Funny poems are tough to pull off. I’m not talking, here, about poems with humor in them; almost every good poem has at least one funny thing smuggled inside of it. No, I mean poems with punchlines, poems written with the intent of making readers laugh out loud. Those are very hard to get right; too often, funny poems veer into dad joke territory. They try too hard, they screech too loud, and they flop gracelessly. Along the same lines, political poems are almost impossible to get right. Politicians wallow in clichés and current events, waterlogged as they are in the banality of the familiar, tend to resist the spark of poetry.
So Cody Walker’s latest chapbook, a small collection of humorous political poems titled The Trumpiad, is an especially difficult sell.

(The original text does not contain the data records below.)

(* ===== verification/Interpreter.v ===== *)
(** * The switch interpreter ([runtime/interpreter/interpreter_switch_impl.cc],
      [interpreter_common.h], [safe_math.h])

    The loop of [ExecuteSwitchImpl<do_access_check = false, transaction_active =
    false>] without instrumentation listeners and JIT.  Each [case] is an entry of
    a dispatch table: the opcode and its handler in a small state and error monad.
    Register moves, constants, returns, branches, switches, array accesses,
    integer arithmetic and conversions are modelled; allocation, field access,
    calls, class tests, monitors and floating point stop with [NotModelled]. *)
From stdpp Require Import gmap.
From S2P Require Import Prelude Leb128 DexInstructionList DexInstruction ShadowFrame ExceptionTable.

(** ** Objects, exceptions and the machine *)

Inductive Component :=
| kBooleanArray | kByteArray | kCharArray | kShortArray | kIntArray | kFloatArray
| kLongArray | kDoubleArray | kObjectArray.

#[export] Instance Component_eq_dec : EqDecision Component.
Proof. solve_decision. Defined.

(** Elements are kept at the width of the component type: [float] and [double]
    as the bits of an [int32_t] and an [int64_t], references as addresses. *)
Record ArrayObject := { component : Component; elements : list Z }.

Definition GetLength (a : ArrayObject) : Z := Z.of_nat (length (elements a)).

Definition component_value (c : Component) (v : Z) : Z :=
  match c with
  | kBooleanArray => u8 v
  | kByteArray => s8 v
  | kCharArray => u16 v
  | kShortArray => s16 v
  | kIntArray | kFloatArray => s32 v
  | kLongArray | kDoubleArray => s64 v
  | kObjectArray => u32 v
  end.

Definition component_size (c : Component) : Z :=
  match c with
  | kBooleanArray | kByteArray => 1
  | kCharArray | kShortArray => 2
  | kIntArray | kFloatArray | kObjectArray => 4
  | kLongArray | kDoubleArray => 8
  end.

Inductive ExceptionKind :=
| NullPointerException
| ArithmeticException
| ArrayIndexOutOfBoundsException (index length : Z)
| ArrayStoreException (object : Z).

(** The interpreter's state: the frame, the register calls leave results in, the
    thread's pending exception (null is 0) and the arrays of the heap. *)
Record Machine := {
  frame : ShadowFrame;
  result_register : Z;
  exception : Z;
  heap : gmap Z ArrayObject
}.

Definition with_frame (s : Machine) (f : ShadowFrame) : Machine :=
  {| frame := f; result_register := result_register s; exception := exception s; heap := heap s |}.
Definition with_exception (s : Machine) (e : Z) : Machine :=
  {| frame := frame s; result_register := result_register s; exception := e; heap := heap s |}.
Definition with_heap (s : Machine) (h : gmap Z ArrayObject) : Machine :=
  {| frame := frame s; result_register := result_register s; exception := exception s; heap := h |}.

(** What the interpreter asks of the rest of the runtime: the exception object
    it allocates, whether an object may be stored into an array of references,
    and whether a handler's type resolves and catches an exception. *)
Class Runtime := {
  new_throwable : ExceptionKind -> Machine -> Z;
  instance_of_component : Machine -> Z -> Z -> bool;
  catches : Machine -> Z -> Z -> option bool;
  new_throwable_nonnull : forall k s, 0 < new_throwable k s < 2 ^ 32
}.

(** ** The monad *)

(** How a piece of a handler ends: normally, with a pending exception, by
    returning from the method, or outside what the source defines (a register
    index or an object its [DCHECK]s exclude), with [LOG(FATAL)], or in a part
    that is not modelled. *)
Inductive Outcome (A : Type) :=
| Done (a : A) (s : Machine)
| Raised (s : Machine)
| Returned (v : Z) (s : Machine)
| BadRegister
| BadObject
| Fatal
| NotModelled.
Arguments Done {A} a s.
Arguments Raised {A} s.
Arguments Returned {A} v s.
Arguments BadRegister {A}.
Arguments BadObject {A}.
Arguments Fatal {A}.
Arguments NotModelled {A}.

Definition M (A : Type) : Type := Machine -> Outcome A.

#[export] Instance M_ret : MRet M := fun A a s => Done a s.
#[export] Instance M_bind : MBind M := fun A B k c s =>
  match c s with
  | Done a s => k a s
  | Raised s => Raised s
  | Returned v s => Returned v s
  | BadRegister => BadRegister
  | BadObject => BadObject
  | Fatal => Fatal
  | NotModelled => NotModelled
  end.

An incompetent president is a treacherous muse; Calvin Trillin published scads of comic poems about George W. Bush, and they were almost all vapid, obvious, and unfunny. But Walker does the impossible with The Trumpiad; he makes a book of funny political poems that’s worth reading.
The reason The Trumpiad works so well is its inventiveness. Walker fires out a spray of poems, in many different styles: anywhere from one to fifty-something lines, both rhymed and unrhymed. (Yes, he rhymed “Trump” with “hump.” And “penis pump.” But really, how could you not?) It’s less a manifesto and more a constraint-based exercise, a kind of poetic version of 32 Short Films About Glenn Gould starring a narcissistic empty suit held up on a flimsy wire framework of lies.

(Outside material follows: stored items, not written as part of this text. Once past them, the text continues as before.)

Section Entries.
Context `{RT : Runtime} (one : bool).
Notation ok := (Forall (entry_ok one)).

Lemma nop_moves_ok : ok nop_moves.
Proof.
  unfold nop_moves. entries. left. split; [by_descriptor Hop|].
  right. by split.
Qed.

Lemma move_results_ok : ok move_results.
Proof. unfold move_results. entries. Qed.

Lemma JValue_range v : in_s 32 v -> in_s 64 v.
Proof. unfold in_s. pows. lia. Qed.
Lemma ref_range v : in_u 32 v -> in_s 64 v.
Proof. unfold in_s, in_u. pows. lia. Qed.

Lemma returns_ok : ok (returns one).
Proof.
  unfold returns. entries; apply t_return_value; try by_descriptor Hop;
    first [unfold in_s; pows; lia|assumption|by apply JValue_range|by apply ref_range].
Qed.

Lemma t_const_int n inst dst val (Q : Prop) :
  (register_checks (Z.of_nat n) inst -> reg n dst) ->
  triple n (register_checks (Z.of_nat n) inst) (IsThrow inst = true) (IsReturn inst = true) Q
    (const_int dst val) (fun _ => True).
Proof.
  intros H. unfold const_int. eapply t_bind; [by apply t_set_vreg|]. intros _ _.
  case_if; [by apply t_set_vreg_ref|by apply t_ret].
Qed.

Lemma consts_ok : ok consts.
Proof. unfold consts. entries; apply t_const_int; operand Hu Hop. Qed.

Lemma array_length_ok : ok array_length.
Proof. unfold array_length. entries. Qed.

Lemma fill_array_data_ok : ok fill_array_data.
Proof. unfold fill_array_data. entries. Qed.

Lemma throws_ok : ok throws.
Proof. unfold throws. entries. apply t_SetException; [done|by bools|by_descriptor Hop]. Qed.

Lemma gotos_and_switches_ok : ok gotos_and_switches.
Proof.
  unfold gotos_and_switches. entries.
  - intros s Hs. by apply (t_DoPackedSwitch inst Hu).
  - exact H.
  - intros s Hs. by apply (t_DoSparseSwitch inst Hu).
  - exact H.
Qed.

Lemma cmps_ok : ok cmps.
Proof. unfold cmps. entries. Qed.

Lemma ifs_ok : ok ifs.
Proof. unfold ifs, if_test. entries. Qed.

Lemma ifzs_ok : ok ifzs.
Proof. unfold ifzs, if_testz. entries. Qed.

Lemma agets_ok : ok agets.
Proof. unfold agets, aget. entries. Qed.

Lemma aputs_ok : ok aputs.
Proof. unfold aputs, aput. entries. Qed.

Lemma aput_object_ok : ok aput_object.
Proof. unfold aput_object. entries. Qed.
Lemma handle_pending_exception_safe pc s :
  machine_ok n s ->
  match handle_pending_exception m code_item one pc s with
  | Done pc' s' => machine_ok n s' /\ start pc'
  | Returned v s' => machine_ok n s'
  | _ => False
  end.
Proof.
  intros Hs. unfold handle_pending_exception, FindNextInstructionFollowingException.
  destruct (FindCatchBlock_some m code_item (catches s (exception s)) pc false (vm_tries Hv))
    as (r & b & E). rewrite E.
  assert (machine_ok n (if b then with_exception s 0 else s)) as Hs'.
  { destruct b; [|done]. destruct Hs as (? & ? & ? & ? & ?). by split_and!. }
  apply FindCatchBlock_start in E. case_if; bools.
  - case_if; [by apply SetDexPC_ok|done].
  - destruct E as [?|Hst]; [done|]. split; [done|]. rewrite found_displacement; [done|].
    pose proof (vm_size Hv) as Hsz. destruct Hst as [_ ?]. unfold in_u in *. lia.
Qed.

Lemma step_safe pc s :
  start pc -> ~ is_payload (inst_at pc) -> machine_ok n s ->
  match execute_instruction m code_item one pc s with
  | Done pc' s' => machine_ok n s' /\
      (start pc' \/ pc' = size /\ CanFlowThrough (inst_at pc) = true)
  | Returned v s' => machine_ok n s'
  | BadObject | NotModelled => True
  | Raised _ | BadRegister | Fatal => False
  end.
Proof.
  intros Hst Hnp Hs. unfold execute_instruction.
  change (instruction_at m code_item pc) with (inst_at pc).
  pose proof (handler_ok one n (inst_at pc) (inst_at_units m code_item (vm_bytes Hv) pc)
    (with_frame s (SetDexPC (frame s) pc)) (SetDexPC_ok n s pc Hs)) as H.
  destruct (start_verified pc Hst) as (v1 & v2 & Hm & Hp).
  destruct (handler_of _ _ _ _) as [off s'|s'|v s'| | | |]; try done.
  - destruct H as [Hs' Hf]. split; [done|]. by destruct (flows_to pc off Hst Hnp Hf) as [-> ?].
  - destruct H as [Hs' _]. pose proof (handle_pending_exception_safe pc s' Hs') as H.
    destruct (handle_pending_exception _ _ _ _ _); try done. split; [apply H|left; apply H].
  - apply H.
  - apply H. rewrite Hn. by eapply VerifyInstruction_registers.
  - by apply (VerifyInstruction_known _ _ _ _ _ _ _ _ Hp).
Qed.
End Verified.

(** One step of verified code is safe: at the start of an instruction of a
    method that passed the static verifier, in a frame of its registers, the
    interpreter never leaves the frame and never aborts; it continues at the
    start of an instruction of the same method (through fall-through, branch,
    switch or catch handler), or runs off its end after an instruction that can
    fall through, or leaves the method. *)
Theorem verified_step_safe `{RT : Runtime} m code_item dex_file allow one n pc s :
  verified_method m code_item dex_file allow -> Z.of_nat n = registers_size code_item ->
  instruction_start m code_item pc -> ~ is_payload (inst_at m code_item pc) -> machine_ok n s ->
  match execute_instruction m code_item one pc s with
  | Done pc' s' => machine_ok n s' /\
      (instruction_start m code_item pc' \/
       pc' = insns_size code_item /\ CanFlowThrough (inst_at m code_item pc) = true)
  | Returned v s' => machine_ok n s'
  | BadObject | NotModelled => True
  | Raised _ | BadRegister | Fatal => False
  end.
Proof. intros. by eapply step_safe. Qed.
(** The instruction at [pc] is a proper one and everything it may go on at has
    been reached. *)
Definition closed (s : FlowState) (pc : Z) : Prop :=
  ~ is_payload (inst_at pc) /\
  (forall x, IsBranch (inst_at pc) = true /\ branch_to pc x \/
     IsSwitch (inst_at pc) = true /\ switch_to (inst_at pc) pc x \/
     (IsThrow (inst_at pc) = true /\ Opcode (inst_at pc) <> MONITOR_EXIT) /\
       flag_at (static_state s) kInTry pc /\ throw_to m code_item pc x -> reached s x) /\
  (forall x, CanFlowThrough (inst_at pc) = true -> continue_to (inst_at pc) pc x ->
     reached s x /\ x < insns_size code_item).

Lemma flag_at_turns s s' bit pc :
  1 < bit < 8 -> evolves turns s s' -> flag_at (static_state s') bit pc -> flag_at (static_state s) bit pc.
Proof.
  intros Hb (_ & _ & _ & [Hl H] & _) (Hpc & f' & Hf' & Ht). split; [done|].
  destruct (lookup_lt_is_Some_2 (flags_of s) (Z.to_nat pc)) as [f Hf].
  { unfold flags_of. rewrite <- Hl. by eapply lookup_lt_Some. }
  destruct (H _ _ Hf) as (f1 & Hf1 & Hk & _). rewrite Hf1 in Hf'. injection Hf' as ->.
  exists f. split; [done|]. by rewrite <- Hk.
Qed.
Lemma closed_turns s s' pc : evolves turns s s' -> closed s pc -> closed s' pc.
Proof.
  intros He (Hp & H1 & H2). split; [done|]. split.
  - intros x Hx. eapply reached_turns; [done|]. apply H1.
    destruct Hx as [?|[?|(? & Hf & ?)]]; auto. right. right. split; [done|].
    split; [|done]. by eapply flag_at_turns; [|exact He|].
  - intros x Hc Hx. destruct (H2 x Hc Hx). split; [by eapply reached_turns|done].
Qed.

Lemma instruction_closed g s g' s' :
  CodeFlowVerifyInstruction g s = FDone (Some g') s' -> throws_at_runtime s' = false ->
  closed s' (work_insn_idx_ s).
Proof.
  intros (locals & s1 & He & Hp & Ht & H)%CodeFlowVerifyInstruction_inv Hn. set (idx := work_insn_idx_ s) in *.
  pose proof (fk_flow_on _ _ _ _ _ _ _ _ H) as Hk.
  destruct (have_pending_runtime_throw_failure_ _) eqn:Er in H.
  { exfalso. assert (throws_at_runtime s' = true); [|congruence]. apply Hk.
    unfold throws_at_runtime. rewrite Er. apply orb_true_r. }
  assert (evolves turns s1 s') as Hk' by (eapply evolves_weaken, Hk; apply marks_turns).
  assert (forall k, k ∈ [kBranch; kSwitch; kContinue] ->
    flag_set (opcode_flags_of (inst_at idx) locals false) k = flag_set (FlagsOf (Opcode (inst_at idx))) k) as Hfl
    by (intros; by rewrite opcode_flags_of_set).
  split; [done|]. split.
  - intros x Hx. eapply flow_on_reached; [exact H|].
    rewrite (Hfl kBranch), (Hfl kSwitch) by (rewrite !elem_of_cons; auto).
    destruct Hx as [?|[?|((Hi & Hm) & Hf & ?)]]; auto. right. right. left. split_and!; try done.
    + unfold opcode_flags_of. by rewrite Ht.
    + by eapply flag_at_turns; [|exact Hk'|].
  - intros x Hc Hx. change (CanFlowThrough ?i) with (flag_set (FlagsOf (Opcode i)) kContinue) in Hc.
    rewrite <- Hfl in Hc by (rewrite !elem_of_cons; auto).
    destruct (flow_on_reached _ _ _ _ _ _ _ _ x H) as [? Hlt]; auto 6.
Qed.
End Successors.
(** ** The loop *)

Lemma alter_alter {A} (f g : A -> A) i (l : list A) : alter g i (alter f i l) = alter (g ∘ f) i l.
Proof. revert i. induction l as [|x l IH]; intros [|i]; simpl; try done. f_equal. apply IH. Qed.

(** The instruction is visited and no longer changed. *)
Lemma processed_done {A} i (a b : A) s s' :
  (change_flags i SetVisited;; change_flags i ClearChanged;; mret a) s = FDone b s' ->
  b = a /\ 0 <= i < Z.of_nat (length (flags_of s)) /\
  s' = with_static s (with_flags (static_state s)
         (alter (ClearChanged ∘ SetVisited) (Z.to_nat i) (flags_of s))).
Proof.
  unfold mbind, F_bind, change_flags, static, update_flags.
  destruct (_ && _) eqn:E; [|done]. cbn. rewrite length_alter, E, alter_alter.
  intros [= <- <-]. bools. by split_and!.
Qed.

Lemma processed_turns s i :
  evolves turns s (with_static s (with_flags (static_state s)
    (alter (ClearChanged ∘ SetVisited) i (flags_of s)))).
Proof.
  split_and!; try done. cbn. split; [apply length_alter|]. intros j f Hf.
  destruct (decide (i = j)) as [<-|Hne].
  - rewrite list_lookup_alter_eq. unfold flags_of. rewrite Hf. eexists. split; [done|].
    unfold compose. split; flags; [|by rewrite orb_true_r].
    intros bit Hb. flags. rewrite !(proj2 (Z.eqb_neq _ _)) by (unfold kVisited, kChanged; lia).
    by rewrite orb_false_r, andb_true_r.
  - rewrite list_lookup_alter_ne by done. by exists f.
Qed.

Lemma first_changed_inv n i s r s' :
  first_changed n i s = FDone r s' ->
  s' = s /\ (r = i + Z.of_nat n /\ (forall j, i <= j < i + Z.of_nat n -> ~ flag_at (static_state s) kChanged j) \/
             flag_at (static_state s) kChanged r).
Proof.
  revert i. induction n as [|n IH]; intros i H; cbn [first_changed] in H.
  - injection H as <- <-. split; [done|]. left. split; [lia|]. intros j Hj. lia.
  - fbind H f s1 E. apply flags_at_inv in E as (-> & Hi & Hf). destruct (IsChanged f) eqn:Ec.
    + injection H as <- <-. split; [done|]. right. split; [done|]. by exists f.
    + destruct (IH _ H) as [-> [[-> Hn]|?]]; [|auto]. split; [done|]. left. split; [lia|].
      intros j Hj Hc. destruct (decide (j = i)) as [->|]; [|apply (Hn j); [lia|done]].
      destruct Hc as (_ & f' & Hf' & Ht). unfold flags_of in Hf. rewrite Hf' in Hf. injection Hf as ->.
      unfold IsChanged in Ec. congruence.
Qed.

Lemma changed_reached s pc : flag_at (static_state s) kChanged pc -> reached s pc.
Proof.
  intros (Hpc & f & Hf & Ht). split; [done|]. exists f. split; [done|].
  unfold IsVisitedOrChanged, IsChanged. rewrite Ht. apply orb_true_r.
Qed.

Lemma load_line_inv i s u s' :
  load_line i s = FDone u s' ->
  evolves eq s s' /\ work_insn_idx_ s' = work_insn_idx_ s /\ 0 <= i < Z.of_nat (length (flags_of s)).
Proof.
  intros H. unfold load_line in H. fbind H f s1 E. apply flags_at_inv in E as (-> & Hi & Hf).
  apply lookup_lt_Some in Hf. split; [|split; [|lia]].
  - revert H. generalize s, u, s'. match goal with |- forall s a s', ?c s = _ -> _ => change (fmono c) end. fmono.
  - unfold when in H. destruct (IsBranchTarget f); [|by injection H as _ <-].
    fbind H l s1 E. injection E as <- <-. fbind H l s1 E. unfold liftF in E.
    destruct (reg_table_ s !! i); [|done]. injection E as -> <-. by injection H as _ <-.
Qed.

Section Loop.
Context (LK : ClassLinker) (m : mem) (code_item : CodeItem) (dex_file : DexHeader).
Context (method : MethodToVerify) (allow : bool).
Hypothesis Hv : verified_method m code_item dex_file allow.
Notation size := (insns_size code_item).
Notation start := (instruction_start m code_item).
Notation inst_at := (inst_at m code_item).
Notation CodeFlowVerify_step := (CodeFlowVerify_step LK m code_item dex_file method).
Notation CodeFlowVerify_loop := (CodeFlowVerify_loop LK m code_item dex_file method).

The poem “Wonder of Wonders,” for instance, is an “Ozymandias”-style character study, witnessed from a great distance: “Trump Tower’s/host glowers/from the topmost floor./He’s plundered everything; he wants more.” Other poems evoke Trump’s language with a sorrowful chuckle: “Here is the church, here is the steeple,/Here are the Second Amendment people.”
The gallows humor and the desperate search to uncover new ways to express disgust and outrage perfectly mirrors our national mood right now, and the variety and energy in The Trumpiad is enough to keep you happily flipping through the (happily, short) length of the book. As a time capsule for the early Trump presidency, it’s surprisingly spot-on. And Walker and publisher Waywiser Press are donating all proceeds from sales of The Trumpiad to the ACLU, making this an entirely guilt-free purchase.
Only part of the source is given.